Danish workers reacted with scorn to the new rules, warning that they would be particularly tough for blue-collar workers in physically demanding jobs.
Denmark's retirement age will rise to 70 by 2040, the highest in Europe. Photo / Getty Images
“[It’s] unrealistic and unreasonable,” roofer Tommas Jensen, 47, told public broadcaster DR. “We work and work and work, but we can’t keep going.
“I’ve paid my taxes all my life. There should also be time to be with children and grandchildren.”
The retirement regime has also been branded “completely unfair” by Jesper Ettrup Rasmussen, the chairman of Denmark’s confederation of trade unions.
“Denmark has a healthy economy and yet the EU’s highest retirement age. A higher retirement age means that [people will] lose the right to a dignified senior life,” he said in comments reported by the BBC.

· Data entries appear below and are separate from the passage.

Lemma stream_body_count faults source c id (k : nat) w o w' :
  bind (src_count_id faults source c id) (λ n,
    if n =? 0 then bind (dst_delete_one faults c id) (λ _, ret (S k))
    else ret k) w = (o, w') →
  ∃ evs, trace w' = trace w ++ evs
         ∧ Forall (λ e, is_call e = true) evs
         ∧ ∀ k', o = Done k' → k' = (k + deletes_done evs)%nat.
Proof.
  unfold src_count_id. unfold bind at 1 2. unfold call at 1.
  destruct (faults (trace w) (ExistsSource c id)); simpl.
  - intros [= <- <-]. eexists. split; [done|].
    split; [by apply Forall_singleton | by intros k'].
  - destruct (_ =? 0).
    + intros Hd. apply delete_one_trace in Hd as (evs & Hevs & Hc & Hk).
      exists (Call (ExistsSource c id) false :: evs). simpl in Hevs.
      split; [by rewrite Hevs, <- app_assoc|]. split; [by apply Forall_cons|].
      intros k' Hk'. simpl. by apply Hk.
    + intros [= <- <-]. eexists. split; [done|].
      split; [by apply Forall_singleton|]. intros k' [= <-]. simpl. lia.
Qed.

Lemma reconcile_materialize_trace faults source c w o w' :
  reconcile_materialize faults source c w = (o, w') →
  ∃ evs, trace w' = trace w ++ evs ∧ branch_trace c o evs.
Proof.
  unfold reconcile_materialize, src_find_ids. unfold bind at 1 2. unfold call at 1.
  destruct (faults (trace w) (FindSourceIds c)); simpl.
  { intros [= <- <-]. eexists. split; [done|]. by apply Forall_singleton. }
  unfold dst_find_ids. unfold bind at 1 2 3. unfold call at 1.
  destruct (faults _ (FindDestIds c)); simpl.
  { intros [= <- <-]. exists [Call (FindSourceIds c) false; Call (FindDestIds c) true].
    split; [unfold emit; simpl; by rewrite <- app_assoc | all_calls]. }
  unfold bind at 1.
  destruct (for_each_counting _ _ _ _) as [[n|] w2] eqn:Hloop;
    eapply delete_loop_count in Hloop as (e2 & He2 & Hc2 & Hn2);
    try (intros; by eapply materialize_body_count).
  - intros [= <- <-]. simpl in *.
    exists ([Call (FindSourceIds c) false; Call (FindDestIds c) false] ++ e2
            ++ [Log (Deleted n c)]).
    split; [by rewrite He2, <- !app_assoc|].
    exists ([Call (FindSourceIds c) false; Call (FindDestIds c) false] ++ e2).
    split; [|simpl; all_calls].
    rewrite <- app_assoc. simpl. by rewrite (Hn2 n eq_refl).
  - intros [= <- <-]. simpl in *.
    exists ([Call (FindSourceIds c) false; Call (FindDestIds c) false] ++ e2).
    split; [by rewrite He2, <- !app_assoc | simpl; all_calls].
Qed.

Lemma reconcile_stream_trace faults source c w o w' :
  reconcile_stream faults source c w = (o, w') →
  ∃ evs, trace w' = trace w ++ evs ∧ branch_trace c o evs.
Proof.
  unfold reconcile_stream, dst_find_ids. unfold bind at 1 2 3. unfold call at 1.
  destruct (faults _ (FindDestIds c)); simpl.
  { intros [= <- <-]. eexists. split; [done|]. by apply Forall_singleton. }
  unfold bind at 1.
  destruct (for_each_counting _ _ _ _) as [[n|] w2] eqn:Hloop;
    eapply delete_loop_count in Hloop as (e2 & He2 & Hc2 & Hn2);
    try (intros; by eapply stream_body_count).
  - intros [= <- <-]. simpl in *.
    exists ([Call (FindDestIds c) false] ++ e2 ++ [Log (Deleted n c)]).
    split; [by rewrite He2, <- !app_assoc|].
    exists ([Call (FindDestIds c) false] ++ e2).
    split; [|simpl; all_calls].
    rewrite <- app_assoc. simpl. by rewrite (Hn2 n eq_refl).
  - intros [= <- <-]. simpl in *.
    exists ([Call (FindDestIds c) false] ++ e2).
    split; [by rewrite He2, <- !app_assoc | simpl; all_calls].
Qed.

Lemma reconcile_collection_deleted faults threshold source c w n c' evs :
  trace (reconcile_collection faults threshold source c w).2 = trace w ++ evs →
  Log (Deleted n c') ∈ evs →
  (reconcile_collection faults threshold source c w).1 = Done tt
  ∧ c' = c ∧ n = deletes_done evs.
Proof.
  rewrite reconcile_collection_step.
  destruct (faults (trace w) (CountSource c)).
  { simpl. intros Heq%app_inv_head Hin. subst evs.
    repeat (apply elem_of_cons in Hin as [Hin|Hin]; [done|]).
    by apply elem_of_nil in Hin. }
  destruct (faults _ (CountDest c)).
  { simpl. intros Heq%app_inv_head Hin. subst evs.
    repeat (apply elem_of_cons in Hin as [Hin|Hin]; [done|]).
    by apply elem_of_nil in Hin. }
  set (w1 := World _ _).
  assert (Hbranch : ∃ e1, trace
            ((if Z.of_nat (size (coll_of source c)) <=? threshold
              then reconcile_materialize faults source c
              else reconcile_stream faults source c) w1).2 = trace w1 ++ e1
            ∧ branch_trace c
                ((if Z.of_nat (size (coll_of source c)) <=? threshold
                  then reconcile_materialize faults source c
                  else reconcile_stream faults source c) w1).1 e1).
  { destruct (_ <=? threshold).
    - destruct (reconcile_materialize _ _ _ _) as [o w'] eqn:Hm.
      by apply reconcile_materialize_trace in Hm.
    - destruct (reconcile_stream _ _ _ _) as [o w'] eqn:Hs.
      by apply reconcile_stream_trace in Hs. }
  destruct Hbranch as (e1 & -> & Hb). unfold w1. simpl. rewrite <- app_assoc.
  intros Heq%app_inv_head Hin. subst evs.
  do 3 (apply elem_of_cons in Hin as [Hin|Hin]; [done|]).
  destruct (_ w1) as [[[]|] w2]; simpl in Hb.
  - destruct Hb as (calls & -> & Hcalls). split; [done|].
    apply elem_of_app in Hin as [Hin|Hin]; [by apply (log_not_call _ _ Hcalls) in Hin|].
    apply elem_of_cons in Hin as [Hin|Hin]; [|by apply elem_of_nil in Hin].
    injection Hin as -> ->. split; [done|].
    simpl. rewrite deletes_done_app. simpl. lia.
  - by apply (log_not_call _ _ Hb) in Hin.
Qed.

(** * Further properties *)








(** X5.  In a run in which no store call raises, a source collection that
    holds no document is not created in a destination that does not have
    it: the upsert phase skips it and the reconciliation phase has nothing
    to reconcile. *)
Theorem empty_collection_not_created threshold source dsts c i d :
  is_system c = false → source !! c = Some ∅ → dsts !! i = Some d →
  d !! c = None →
  ∃ d', (main reliable threshold source dsts).2.1 !! i = Some d'
        ∧ d' !! c = None.
Proof.
  intros Hsys Hs Hd Hc.
  destruct (main_reliable_lookup threshold source dsts i d Hd) as [_ Hlook].
  exists (synced source d). split; [done|].
  rewrite synced_lookup. unfold synced_at. rewrite Hsys, Hs, Hc.
  by rewrite decide_True.
Qed.

Lemma empty_collection_not_created_witness :
  is_system "orders" = false
  ∧ ∃ d', (main reliable IN_MEMORY_ID_THRESHOLD source_empty [∅]).2.1 !! 0%nat
          = Some d'
          ∧ d' !! "orders" = None.
Proof.
  split; [reflexivity|].
  apply (empty_collection_not_created IN_MEMORY_ID_THRESHOLD source_empty [∅]
           "orders" 0%nat ∅); reflexivity.
Defined.

(** X6.  In a run in which no store call raises, when the source has no
    collection other than reserved ones -- an empty database, say -- every
    destination loses all its collections but the reserved ones. *)
Theorem empty_source_wipes_destination threshold source dsts i d :
  (∀ c, c ∈ dom source → is_system c = true) → dsts !! i = Some d →
  (main reliable threshold source dsts).2.1 !! i
  = Some (filter (λ kv, is_system kv.1 = true) d).
Proof.
  intros Hsrc Hd.
  destruct (main_reliable_lookup threshold source dsts i d Hd) as [_ ->].
  f_equal. apply map_eq. intros c. rewrite synced_lookup. unfold synced_at.
  destruct (is_system c) eqn:Hsys.
  - destruct (d !! c) as [docs|] eqn:Hc; symmetry.
    + by apply map_lookup_filter_Some.
    + apply map_lookup_filter_None. by left.
  - transitivity (@None (gmap Z string)).
    + destruct (source !! c) as [sdocs|] eqn:Hs; [|done].
      assert (is_system c = true); [|congruence].
      apply Hsrc, elem_of_dom. eauto.
    + symmetry. apply map_lookup_filter_None. right. intros docs _. simpl.
      by rewrite Hsys.
Qed.

Lemma empty_source_wipes_destination_witness :
  (∀ c, c ∈ dom (∅ : gmap string (gmap Z string)) → is_system c = true)
  ∧ (main reliable IN_MEMORY_ID_THRESHOLD ∅ [dest_stale]).2.1 !! 0%nat
    = Some (filter (λ kv, is_system kv.1 = true) dest_stale).
Proof.
  assert (H : ∀ c, c ∈ dom (∅ : gmap string (gmap Z string)) → is_system c = true).
  { intros c Hc. rewrite dom_empty_L in Hc. by apply not_elem_of_empty in Hc. }
  split; [exact H|].
  apply (empty_source_wipes_destination IN_MEMORY_ID_THRESHOLD ∅ [dest_stale]
           0%nat dest_stale); [exact H | reflexivity].
Defined.

(** X7.  What the upsert phase alone does to one destination collection
    when no store call raises.  A reserved collection, and a collection that
    the source does not have or has empty, is left as it is.  Any other
    collection exists afterwards and holds, at each id, the source's
    document if the source has one and the destination's old document
    otherwise. *)
Theorem upsert_effect threshold source w c :
  (is_system c = true ∨ coll_of source c = ∅ →
   dest (incremental_upsert reliable threshold source w).2 !! c = dest w !! c)
  ∧ (is_system c = false → coll_of source c ≠ ∅ →
     ∃ docs', dest (incremental_upsert reliable threshold source w).2 !! c = Some docs'
              ∧ ∀ id, docs' !! id
                      = match coll_of source c !! id with
                        | Some body => Some body
                        | None => coll_of (dest w) c !! id
                        end).
Proof.
  destruct w as [d tr]. change (dest (World d tr)) with d.
  rewrite (pure_run_dest _ _ _ _ _ (pure_incremental_upsert threshold source d)).
  rewrite upserted_lookup. unfold upserted_at.
  split.
  - intros [->|He]; [done|]. destruct (is_system c); [done|].
    destruct (source !! c) as [sdocs|] eqn:Hs; [|done].
    rewrite (coll_of_lookup _ _ _ Hs) in He. by rewrite decide_True.
  - intros -> Hne. destruct (source !! c) as [sdocs|] eqn:Hs.
    + rewrite (coll_of_lookup _ _ _ Hs) in *.
      rewrite decide_False by done. eexists. split; [done|]. intros id.
      rewrite lookup_union. by destruct (sdocs !! id), (coll_of d c !! id).
    + by rewrite (coll_of_absent _ _ Hs) in Hne.
Qed.

(** X8.  Whatever store calls raise, the upsert phase never looks at the
    destination: started on two different destinations with the same trace
    so far, it makes the same store calls, logs the same lines and ends the
    same way.  So every document of the source is written again in every
    run, whether or not the destination already holds it. *)
Theorem upsert_ignores_destination faults threshold source d1 d2 tr :
  (incremental_upsert faults threshold source (World d1 tr)).1
  = (incremental_upsert faults threshold source (World d2 tr)).1
  ∧ trace (incremental_upsert faults threshold source (World d1 tr)).2
    = trace (incremental_upsert faults threshold source (World d2 tr)).2.
Proof. by apply blind_incremental_upsert. Qed.

(** X9.  Whatever store calls raise, the reconciliation phase only removes:
    it makes no [replace_one] call, every collection it leaves was there
    before, and every document it leaves was there before with the same
    body. *)
Theorem reconcile_only_removes faults threshold source w :
  shrinks (dest w) (dest (reconcile_deletions faults threshold source w).2)
  ∧ ∃ evs, trace (reconcile_deletions faults threshold source w).2 = trace w ++ evs
           ∧ Forall no_write evs.
Proof. apply reconcile_deletions_shrinks. Qed.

The retirement age is a sensitive subject in Europe, with higher life expectancy and budget deficits pushing each generation to work for longer than its predecessor.
As a result, Denmark’s decision to have the highest retirement age somewhat contradicts its reputation as an exceedingly prosperous and comfortable Nordic state.
In neighbouring Sweden, pension benefits can still be claimed by citizens as young as 63. In France, there were mass protests and riots when Emmanuel Macron’s Government imposed a law raising the retirement age from 62 to 64.
In Britain, those born between 1955 and 1960 generally start to receive their pension at 66, but the threshold gradually increases for those born after 1960.